▶ **Instructions for the task**: Return, word for word, the lines of the listing below from the one with "sf_STARFamily : string;" through the one with "po_Rates : list RatePoint;", and no other lines.

[Opening Input for this task section]

(* ===== verification/SequenceData.v ===== *)
(** * AMAN data model

    The domain types of [internal/aman/types.go] that sequencing reads, and the
    data of [internal/aman/sequence/engine.go]: the runway-group policy, the
    flight view, the calculation input and its result. A Go pointer field is an
    [option]; an [int] field is a [Z]; named string types are [string], except
    the flight state and the freeze reason, which are inductive types with a
    constructor for the values their [Valid] methods reject. *)

From S2P Require Import Prelude GoTime.
From Stdlib Require Import Floats.SpecFloat.

Local Open Scope Z_scope.

(** ** Domain errors *)

Definition ErrorInvalidArgument : string := "invalid_argument".
Definition ErrorNotFound : string := "not_found".
Definition ErrorRevisionConflict : string := "revision_conflict".
Definition ErrorInvalidTransition : string := "invalid_transition".

Definition DomainError (class format : string) (args : list fmt_arg) : error :=
  mk_error (Some class) format args.

(** ** Lifecycle state and freeze reason *)

Inductive FlightState :=
| StatePlanned | StateAirborne | StateUnstable | StateStable
| StateLanded | StateGoAround | StateRemoved
| StateOther (value : string).

#[export] Instance FlightState_eq_dec : EqDecision FlightState.
Proof. solve_decision. Defined.

Definition FlightState_Valid (s : FlightState) : bool :=
  match s with
  | StatePlanned | StateAirborne | StateUnstable | StateStable
  | StateLanded | StateGoAround | StateRemoved => true
  | StateOther _ => false
  end.

Inductive FreezeReason :=
| FreezeNone | FreezeSuperstable | FreezeTMA | FreezeManual
| FreezeOther (value : string).

#[export] Instance FreezeReason_eq_dec : EqDecision FreezeReason.
Proof. solve_decision. Defined.

Definition FreezeReason_Valid (r : FreezeReason) : bool :=
  match r with
  | FreezeNone | FreezeSuperstable | FreezeTMA | FreezeManual => true
  | FreezeOther _ => false
  end.

Definition state_is (a b : FlightState) : bool := bool_decide (a = b).
Definition freeze_is (a b : FreezeReason) : bool := bool_decide (a = b).
Definition frozen (r : FreezeReason) : bool := negb (freeze_is r FreezeNone).
(** [state == StateLanded || state == StateRemoved] *)
Definition inactive (s : FlightState) : bool := state_is s StateLanded || state_is s StateRemoved.

(** ** Slots, gaps, closures *)

Record Slot := mk_slot {
  sl_Time : Time;
  sl_RunwayGroupID : string;
  sl_Sequence : Z;
  sl_Revision : Z;
  sl_Reason : string
}.

#[export] Instance Slot_eq_dec : EqDecision Slot.
Proof. solve_decision. Defined.

Record RatePoint := mk_rate { rp_EffectiveAt : Time; rp_ArrivalsPerHour : Z }.

Record Gap := mk_gap { gap_Start : Time; gap_End : Time }.

Record RunwayClosure := mk_closure {
  cl_ID : string;
  cl_Start : Time;
  cl_End : option Time;
  cl_Reason : string;
  cl_CreatedAt : Time;
  cl_CreatedBy : string
}.

Record SeparationRule := mk_rule { sr_Leading : string; sr_Trailing : string; sr_Minimum : Duration }.

Record SameSTARSpacing := mk_spacing {
  ss_Enabled : bool;
  ss_ActivationRatePerHour : Z;
  ss_MinimumEmptySlots : Z
}.

(** ** Holding-sequence policy of a STAR family *)

Definition HoldingSequenceDisabled : string := "disabled".
Definition HoldingSequenceLowestAltitudeFirst : string := "lowest_altitude_first".

Definition HoldingSequencePolicy_Valid (p : string) : bool :=
  str_eqb p HoldingSequenceDisabled || str_eqb p HoldingSequenceLowestAltitudeFirst.

Definition HoldingSequencePolicy_Effective (p : string) : string :=
  if str_empty p then HoldingSequenceDisabled else p.

Record STARFamilyPolicy := mk_family {
  sf_STARFamily : string;
  sf_SameSTARSpacing : SameSTARSpacing;
  sf_HoldingSequencePolicy : string
}.

(** ** Runway-group policy *)

Record Policy := mk_policy {
  po_RunwayGroupID : string;
  po_ContinuousSpacing : bool;
  po_AllowCrossFeederOvertake : bool;
  po_Rates : list RatePoint;
  po_Gaps : list Gap;
  po_Closures : list RunwayClosure;
  po_EarlyTolerance : Duration;
  po_SeparationRules : list SeparationRule;
  po_UnknownSeparation : Duration;
  po_SameSTARSpacing : SameSTARSpacing
}.

Definition WakeUnknown : string := "UNKNOWN".

(** ** Flights

    [sp_DistanceToGoNM] is an IEEE binary64 number, in the standard library's
    executable specification of them. *)

Record STARProgress := mk_progress {
  sp_Fix : string;
  sp_ETA : option Time;
  sp_Passed : bool;
  sp_DistanceToGoNM : spec_float;
  sp_RemainingFixes : list string;
  sp_TerminalDigest : string
}.

Record Flight := mk_flight {
  fl_Operations : list string;
  fl_Callsign : string;
  fl_RunwayGroupID : string;
  fl_State : FlightState;
  fl_DemandArrivalAt : option Time;
  fl_OperationalTETA : Time;
  fl_InitialBaselineTETA : option Time;
  fl_PromotionNotBefore : option Time;
  fl_WakeCategory : string;
  fl_STARFamily : string;
  fl_SelectedSTARFamily : string;
  fl_STARProgress : option STARProgress;
  fl_ManualOrder : option Z;
  fl_FreezeReason : FreezeReason;
  fl_FrozenAt : option Time;
  fl_FrozenOperationalTETA : option Time;
  fl_CapturedSlot : option Slot;
  fl_CurrentSlot : option Slot;
  fl_HoldingStackID : string;
  fl_HoldingAltitudeFeet : option Z;
  fl_HoldingQueueID : string;
  fl_HoldingQueueTime : option Time;
  fl_HoldingTransit : Duration;
  fl_ActiveHoldingSince : option Time;
  fl_ArrivalQueueTime : option Time;
  fl_HoldingSlotProtected : bool;
  fl_SlotNotBefore : option Time;
  fl_ProtectCurrentSlot : bool;
  fl_ReleaseRank : option Z;
  fl_RebuildTMA : bool;
  fl_RebuildRetained : bool;
  fl_HoldingStartedAt : option Time
}.

(** Field assignments [flight.X = v]. *)
Definition eta_Flight (f : Flight) : Flight :=
  mk_flight
    (fl_Operations f) (fl_Callsign f) (fl_RunwayGroupID f) (fl_State f) (fl_DemandArrivalAt f)
    (fl_OperationalTETA f) (fl_InitialBaselineTETA f) (fl_PromotionNotBefore f) (fl_WakeCategory f)
    (fl_STARFamily f) (fl_SelectedSTARFamily f) (fl_STARProgress f) (fl_ManualOrder f) (fl_FreezeReason
    f) (fl_FrozenAt f) (fl_FrozenOperationalTETA f) (fl_CapturedSlot f) (fl_CurrentSlot f)
    (fl_HoldingStackID f) (fl_HoldingAltitudeFeet f) (fl_HoldingQueueID f) (fl_HoldingQueueTime f)
    (fl_HoldingTransit f) (fl_ActiveHoldingSince f) (fl_ArrivalQueueTime f) (fl_HoldingSlotProtected f)
    (fl_SlotNotBefore f) (fl_ProtectCurrentSlot f) (fl_ReleaseRank f) (fl_RebuildTMA f)
    (fl_RebuildRetained f) (fl_HoldingStartedAt f).

Definition set_Operations (v : list string) (f : Flight) : Flight := ltac:(record_set eta_Flight fl_Operations v f).
Definition set_OperationalTETA (v : Time) (f : Flight) : Flight := ltac:(record_set eta_Flight fl_OperationalTETA v f).
Definition set_STARFamily (v : string) (f : Flight) : Flight := ltac:(record_set eta_Flight fl_STARFamily v f).
Definition set_SelectedSTARFamily (v : string) (f : Flight) : Flight := ltac:(record_set eta_Flight fl_SelectedSTARFamily v f).
Definition set_ManualOrder (v : option Z) (f : Flight) : Flight := ltac:(record_set eta_Flight fl_ManualOrder v f).
Definition set_FreezeReason (v : FreezeReason) (f : Flight) : Flight := ltac:(record_set eta_Flight fl_FreezeReason v f).
Definition set_FrozenAt (v : option Time) (f : Flight) : Flight := ltac:(record_set eta_Flight fl_FrozenAt v f).
Definition set_FrozenOperationalTETA (v : option Time) (f : Flight) : Flight := ltac:(record_set eta_Flight fl_FrozenOperationalTETA v f).
Definition set_CapturedSlot (v : option Slot) (f : Flight) : Flight := ltac:(record_set eta_Flight fl_CapturedSlot v f).
Definition set_CurrentSlot (v : option Slot) (f : Flight) : Flight := ltac:(record_set eta_Flight fl_CurrentSlot v f).
Definition set_HoldingQueueTime (v : option Time) (f : Flight) : Flight := ltac:(record_set eta_Flight fl_HoldingQueueTime v f).
Definition set_ActiveHoldingSince (v : option Time) (f : Flight) : Flight := ltac:(record_set eta_Flight fl_ActiveHoldingSince v f).
Definition set_ArrivalQueueTime (v : option Time) (f : Flight) : Flight := ltac:(record_set eta_Flight fl_ArrivalQueueTime v f).
Definition set_SlotNotBefore (v : option Time) (f : Flight) : Flight := ltac:(record_set eta_Flight fl_SlotNotBefore v f).
Definition set_ProtectCurrentSlot (v : bool) (f : Flight) : Flight := ltac:(record_set eta_Flight fl_ProtectCurrentSlot v f).
Definition set_ReleaseRank (v : option Z) (f : Flight) : Flight := ltac:(record_set eta_Flight fl_ReleaseRank v f).
Definition set_RebuildRetained (v : bool) (f : Flight) : Flight := ltac:(record_set eta_Flight fl_RebuildRetained v f).

Record Input := mk_input {
  in_Revision : Z;
  in_Policies : list Policy;
  in_STARFamilyPolicies : list STARFamilyPolicy;
  in_Flights : list Flight
}.

(** ** Results *)

Definition ReasonRateWTC : string := "rate_wtc".
Definition ReasonFreezeSuperstable : string := "freeze_superstable".
Definition ReasonFreezeTMA : string := "freeze_tma".
Definition ReasonFreezeManual : string := "freeze_manual".
Definition ReasonStable : string := "stable".
Definition ReasonQueuePromotion : string := "queue_promotion".
Definition ReasonGoAround : string := "go_around".
Definition ReasonGoAroundCascade : string := "go_around_cascade".

Record CandidateEntry := mk_entry {
  ce_Callsign : string;
  ce_RunwayGroupID : string;
  ce_Sequence : Z;
  ce_Time : Time;
  ce_OperationalTETA : Time;
  ce_WakeCategory : string;
  ce_FreezeReason : FreezeReason;
  ce_Protected : bool;
  ce_Reason : string
}.

Record SlotMovement := mk_movement {
  sm_Callsign : string;
  sm_RunwayGroupID : string;
  sm_FromTime : option Time;
  sm_FromSequence : option Z;
  sm_ToTime : Time;
  sm_ToSequence : Z
}.

Definition SeverityDegraded : string := "degraded".
Definition SeverityConflict : string := "conflict".

Definition WarningUnknownWakeCategory : string := "unknown_wake_category".
Definition WarningProtectedSlotMissing : string := "protected_slot_missing".
Definition WarningProtectedSlotInvalid : string := "protected_slot_invalid".
Definition WarningProtectedSpacing : string := "protected_spacing_conflict".
Definition WarningProtectedSameSTAR : string := "protected_same_star_spacing".
Definition WarningUnknownSTARFamily : string := "unknown_star_family".

Record Warning := mk_warning {
  w_Severity : string;
  w_Code : string;
  w_RunwayGroupID : string;
  w_Callsign : string;
  w_RelatedCallsign : option string;
  w_STARFamily : string
}.

Record Operation := mk_operation { op_Callsign : string; op_Kind : string }.

Record Result := mk_result {
  re_Operations : list Operation;
  re_Entries : list CandidateEntry;
  re_Movements : list SlotMovement;
  re_Warnings : list Warning
}.

Definition is_conflict (w : Warning) : bool := str_eqb (w_Severity w) SeverityConflict.

Definition HasConflicts (r : Result) : bool := existsb is_conflict (re_Warnings r).

(** ** Prepared policy and flight

    A prepared policy embeds the raw policy, whose gaps and closures have been
    replaced by sorted copies; a prepared flight embeds the raw flight. *)

Record preparedSTARFamilyPolicy := mk_pfamily {
  pfm_sameSTARSpacing : SameSTARSpacing;
  pfm_holdingSequencePolicy : string
}.

Record preparedSTARFamilyPolicies := mk_pfamilies {
  pfs_byFamily : gmap string preparedSTARFamilyPolicy;
  pfs_authoritative : bool
}.

Record preparedPolicy := mk_ppolicy {
  pp_Policy :> Policy;
  pp_rates : list RatePoint;
  pp_spacing : gmap (string * string) Duration;
  pp_categories : gset string;
  pp_fallback : Duration;
  pp_starFamilies : preparedSTARFamilyPolicies;
  pp_demandTimes : list Time;
  pp_activeHoldingFamilies : gset string
}.

Record preparedFlight := mk_pflight {
  pf_Flight :> Flight;
  pf_category : string;
  pf_known : bool;
  pf_stableOrder : option Z;
  pf_holdingSequencePolicy : string
}.

(** Updates of the embedded flight and of the stable order. *)
Definition map_Flight (g : Flight → Flight) (f : preparedFlight) : preparedFlight :=
  mk_pflight (g f) (pf_category f) (pf_known f) (pf_stableOrder f) (pf_holdingSequencePolicy f).
Definition set_stableOrder (v : option Z) (f : preparedFlight) : preparedFlight :=
  mk_pflight f (pf_category f) (pf_known f) v (pf_holdingSequencePolicy f).

Record allocatedEntry := mk_alloc {
  ae_flight : preparedFlight;
  ae_time : Time;
  ae_reason : string
}.

Definition reason_is (e : allocatedEntry) (r : string) : bool := str_eqb (ae_reason e) r.

Lemma frozen_false r : frozen r = false ↔ r = FreezeNone.
Proof. unfold frozen, freeze_is. rewrite negb_false_iff. apply bool_decide_eq_true. Qed.

Lemma frozen_true r : frozen r = true ↔ r ≠ FreezeNone.
Proof. unfold frozen, freeze_is. rewrite negb_true_iff. apply bool_decide_eq_false. Qed.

[Closing Input for this task section]

▶ **Task output**:
  sf_STARFamily : string;
  sf_SameSTARSpacing : SameSTARSpacing;
  sf_HoldingSequencePolicy : string
}.

(** ** Runway-group policy *)

Record Policy := mk_policy {
  po_RunwayGroupID : string;
  po_ContinuousSpacing : bool;
  po_AllowCrossFeederOvertake : bool;
  po_Rates : list RatePoint;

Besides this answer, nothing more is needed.